The commitment is voluntary. Mathieson submitted initial development plans for the site prior to June 30 last year, so he could’ve been grandfathered in under previous regulations, which didn’t require developers to incorporate income-restricted units in residential projects.
The move comes after City Councilwoman Candi CdeBaca asked Mathieson at a committee meeting last month if he’d sign an affordable housing agreement with the city, and Mathieson responded he was willing to.
“The (Expanding Housing Affordability) program seemed like a good program, and that’s what we’re trying to do anyway,” Mathieson told BusinessDen last week, saying he previously hadn’t known enough about the program’s specifics.

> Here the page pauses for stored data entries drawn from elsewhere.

(* ------------------------------------------------------------------ *)
(** ** Embedding tables in the materialized mode *)

(** X23. In [MODE_DPSGD_B], for a parameter with [inputs] (an embedding
    table), [clip_and_accumulate] leaves in [p.summed_grad] a coalesced
    sparse tensor of the shape of the table, with strictly increasing row
    indices, in which row [r] is the sum of the clipped per-sample gradient
    rows gathered at row id [r]; the per-sample factors and the row ids
    have as many entries as there are samples and gathered rows. *)
Theorem materialized_embedding_sum cfg backward losses o o' k p index :
  clip_and_accumulate cfg backward losses o = Ok o' ->
  dpsgd_mode cfg = MODE_DPSGD_B ->
  nth_error (params o) k = Some p -> inputs p = Some index ->
  exists gss norms gs p' s,
    let factor := per_sample_clip_factor cfg (max_grad_norm o) norms in
    let clipped := map (fun fm => mscale (fst fm) (snd fm)) (combine factor gs) in
    grad_samples o = Ok gss /\
    per_sample_norms_of (per_param_norms_of gss) = Ok norms /\
    _get_flat_grad_sample p = Ok gs /\ length factor = length gs /\
    length index = length (concat clipped) /\
    nth_error (params o') k = Some p' /\
    summed_grad p' = Some (fresh (Sparse s)) /\
    sp_coalesced s = true /\ sp_nrows s = p_rows p /\ sp_dim s = p_cols p /\
    StronglySorted Z.lt (sp_indices s) /\
    forall r, sparse_row r s = row_total r (combine index (concat clipped)).
Proof.
  intros H Hm Hk Hin. unfold clip_and_accumulate in H. rewrite Hm in H.
  unfold clip_and_accumulate_materialized in H.
  apply bind_Ok in H. destruct H as [_ [_ H]].
  apply bind_Ok in H. destruct H as [gss [Hgss H]].
  apply bind_Ok in H. destruct H as [g0 [_ H]].
  apply bind_Ok in H. destruct H as [norms [Hnorms H]].
  destruct (length g0 =? 0)%nat; [discriminate|].
  apply bind_Ok in H. destruct H as [ps [Hps H]].
  inversion H; subst o'; clear H. simpl params.
  destruct (map_result_nth _ _ _ Hps) as [_ Hnth].
  destruct (Hnth k p Hk) as (p' & Hp' & Hk').
  unfold clip_and_reduce_param in Hp'. rewrite Hin in Hp'.
  apply bind_Ok in Hp'. destruct Hp' as [_ [_ Hp']].
  apply bind_Ok in Hp'. destruct Hp' as [gs [Hgs Hp']].
  apply bind_Ok in Hp'. destruct Hp' as [g [Hg Hp']].
  apply bind_Ok in Hg. destruct Hg as [scaled [Hscaled Hg]].
  apply bind_Ok in Hg. destruct Hg as [t [Ht Hg]].
  unfold einsum_scale in Hscaled.
  destruct (length (per_sample_clip_factor cfg (max_grad_norm o) norms)
            =? length gs)%nat eqn:El; [|discriminate].
  apply Nat.eqb_eq in El. simpl in Hscaled. inversion Hscaled; subst scaled.
  clear Hscaled.
  assert (Hnnz : length index
                 = length (concat (map (fun fm : R * Mat => mscale (fst fm) (snd fm))
                              (combine (per_sample_clip_factor cfg (max_grad_norm o) norms)
                                       gs)))).
  { unfold sparse_coo_tensor in Ht.
    match type of Ht with
    | (if negb (?a =? ?b)%nat then _ else _) = _ =>
        destruct (a =? b)%nat eqn:En; [|discriminate]
    end.
    apply Nat.eqb_eq in En. exact En. }
  apply sparse_coo_tensor_Ok in Ht. subst t.
  apply coalesce_by_config_Ok in Hg. destruct Hg as (t0 & Ht0 & Hco).
  inversion Ht0; subst t0; clear Ht0.
  unfold coalesce in Hco. simpl in Hco. inversion Hco; subst g; clear Hco.
  destruct (summed_grad p) as [sg|];
    [apply bind_Ok in Hp'; destruct Hp' as [? [_ Hp']]; discriminate|].
  inversion Hp'; subst p'; clear Hp'.
  match goal with
  | _ : context [coalesce_sparse ?s0] |- _ =>
      destruct (coalesce_sparse_spec s0) as [Hsorted Hrow]
  end.
  exists gss, norms, gs. eexists. eexists. cbv zeta.
  split; [exact Hgss|]. split; [exact Hnorms|].
  split; [exact Hgs|]. split; [exact El|]. split; [exact Hnnz|].
  split; [exact Hk'|]. split; [reflexivity|].
  split; [reflexivity|]. split; [reflexivity|]. split; [reflexivity|].
  split; [exact Hsorted|exact Hrow].
Qed.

The city has not signed Mathieson’s agreement. A spokesman for the Department of Housing Stability told BusinessDen it’s waiting for the outcome of Monday’s vote.
Mathieson bought the home at 1741 Gaylord, which sits on a 0.36-acre lot, for $1.5 million in late 2021 from Judi’s House, a nonprofit that previously occupied it.

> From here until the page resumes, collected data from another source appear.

Lemma search_longtable_unterminated (s : str) :
  never_closed LONGTABLE_BEGIN LONGTABLE_END s ->
  search LONGTABLE_PATTERN s = None.
Proof.
  intros H. apply search_None. intros pre w rest c E Hw.
  apply longtable_sem in Hw as (cols & body & -> & _).
  assert (Hc : contains LONGTABLE_END
                 ([lbrace] ++ cols ++ [rbrace] ++ body ++ LONGTABLE_END ++ rest)
               = false).
  { apply (H pre). rewrite E. now rewrite <- !app_assoc. }
  apply (proj1 (contains_false _ _) Hc ([lbrace] ++ cols ++ [rbrace] ++ body)
           rest).
  now rewrite <- !app_assoc.
Qed.

Lemma simplify_longtables_search_none (s : str) :
  search LONGTABLE_PATTERN s = None -> simplify_longtables s = Ok (s, 0).
Proof.
  intros H. unfold simplify_longtables.
  rewrite subn_st_step by exact longtable_consuming. now rewrite H.
Qed.

(** ** The first way a pattern matches *)

Lemma first_eps (st : mstate) : first Eps st st.
Proof. destruct st. now exists []. Qed.

Lemma first_chr (c : char) (caps : captures) (s : str) :
  first (Chr c) (caps, c :: s) (caps, s).
Proof. exists []. cbn [exec]. now rewrite N.eqb_refl. Qed.

Lemma first_seq (a b : regex) (st mid x : mstate) :
  first a st mid -> first b mid x -> first (Seq a b) st x.
Proof.
  intros [l Ha] [l' Hb]. destruct st as [caps s]. unfold first. cbn [exec].
  rewrite Ha. cbn [flat_map]. rewrite Hb. eexists. reflexivity.
Qed.

Lemma first_lits (l : str) (caps : captures) (s : str) :
  first (lits l) (caps, l ++ s) (caps, s).
Proof.
  induction l as [|c l IH]; cbn [lits app].
  - apply first_eps.
  - eapply first_seq; [apply first_chr | exact IH].
Qed.

Lemma max_rests_first (p : char -> bool) (w t : str) :
  forallb p w = true ->
  match t with [] => True | x :: _ => p x = false end ->
  exists l, max_rests p (w ++ t) = t :: l.
Proof.
  intros Hw Ht. induction w as [|c w IH]; cbn [app max_rests].
  - destruct t as [|x t]; cbn [max_rests]; [now exists [] |].
    rewrite Ht. now exists [].
  - cbn [forallb] in Hw. apply andb_true_iff in Hw as [-> Hw].
    destruct (IH Hw) as [l ->]. eexists. reflexivity.
Qed.

Lemma first_max (k : cls) (caps : captures) (w t : str) :
  forallb (cls_mem k) w = true ->
  match t with [] => True | x :: _ => cls_mem k x = false end ->
  first (MaxRepeat k) (caps, w ++ t) (caps, t).
Proof.
  intros Hw Ht. destruct (max_rests_first (cls_mem k) w t Hw Ht) as [l E].
  exists (map (pair caps) l). cbn [exec]. now rewrite E.
Qed.

Lemma flat_map_map {A B C : Type} (f : B -> list C) (g : A -> B) (l : list A) :
  flat_map f (map g l) = flat_map (fun x => f (g x)) l.
Proof. induction l as [|x l IH]; simpl; [reflexivity | now rewrite IH]. Qed.

(** A lazy [.*?] gives up its shortest run first: the scan stops at the
    first position where what follows succeeds. *)
Lemma lazy_scan (f : str -> list mstate) (y X : str) :
  (forall a b, y = a ++ b -> b <> [] -> f (b ++ X) = []) ->
  exists l, flat_map f (min_rests (cls_mem Dot) (y ++ X)) = f X ++ l.
Proof.
  induction y as [|c y IH]; intros H; cbn [app].
  - destruct X as [|x X]; cbn [min_rests flat_map]; eexists; reflexivity.
  - cbn [min_rests cls_mem flat_map].
    assert (H0 : f (c :: y ++ X) = [])
      by (apply (H [] (c :: y) eq_refl); discriminate).
    rewrite H0. cbn [app].
    apply IH. intros a b -> Hb. apply (H (c :: a) b eq_refl Hb).
Qed.

Lemma first_lazy_group (g : gid) (T : regex) (caps : captures) (y X : str)
      (x : mstate) :
  (forall a b c', y = a ++ b -> b <> [] -> exec T (c', b ++ X) = []) ->
  first T ((g, y) :: caps, X) x ->
  first (Seq (Group g (MinRepeat Dot)) T) (caps, y ++ X) x.
Proof.
  intros Hfail [l Hx]. unfold first. cbn [exec]. rewrite !flat_map_map.
  destruct (lazy_scan
              (fun s' => exec T ((g, consumed (y ++ X) s') :: caps, s')) y X)
    as [l' E].
  - intros a b Hy Hb. now apply Hfail with (a := a).
  - rewrite E, consumed_app, Hx. eexists. reflexivity.
Qed.

Lemma match_at_first (r : regex) (s : str) (caps : captures) (rest : str) :
  first r ([], s) (caps, rest) ->
  match_at r s = Some (mkMatch r (consumed s rest) caps, rest).
Proof. intros [l E]. unfold match_at. now rewrite E. Qed.

Lemma exec_nil (r : regex) (c : captures) (s : str) :
  (forall w s' c', s = w ++ s' -> ~ sem r c w c') -> exec r (c, s) = [].
Proof.
  intros H. destruct (exec r (c, s)) as [|[c' s'] l] eqn:E; [reflexivity |].
  assert (Hin : In (c', s') (exec r (c, s))) by (rewrite E; now left).
  apply exec_sem in Hin as [w [-> Hw]]. now elim (H w s' c').
Qed.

Three Denver residents — Scott Holder, Karen Herbert and Peggy Muldoon — applied for landmark status earlier this year after Mathieson signaled he planned to demolish the structure.
The brick house dates to 1902. The applicants argue the building should be saved because it’s a good example of the Dutch Colonial Revival style, because its early occupants were notable and because it was designed by a notable architecture firm, Gove & Walsh.
The home originally was constructed for Edward Holmes Hurlbut, a local grocer, and was later owned by James and Edith Burger. James was a banker and state senator for four years, while Edith helped start Children’s Hospital Colorado, according to the applicants.
The preservation effort is backed by the nonprofit Historic Denver and multiple neighborhood organizations. Proponents say the existing structure could be repurposed and new development could take place behind it on the rear of the lot.
Former Mayor Wellington Webb is also among the supporters. In an April 14 letter to the council, he wrote the city’s “unprecedented growth has eroded the historic character of many of our neighborhoods” and “we have enough square concrete buildings.”
“I am confident the current owner of 1741 Gaylord can find a buyer to preserve this jewel,” Webb wrote.
Mathieson argues the building is really a mishmash of three different styles, the early occupants aren’t notable enough to merit preservation and the landmark requirements technically call for a notable architect, not a notable architecture firm. He argues Aaron Gove was a notable architect, but his business partner Thomas Walsh wasn’t, and that there’s no direct evidence that Aaron Gove himself designed 1741 Gaylord.
But Mathieson doesn’t expect his arguments to sway the City Council, which he anticipates will vote Monday evening to mandate preservation of the structure. He said that amounts to taking his property rights, and he’ll likely sue.
“We have to have an independent third party decide if that was right,” he said. “I don’t believe it is.”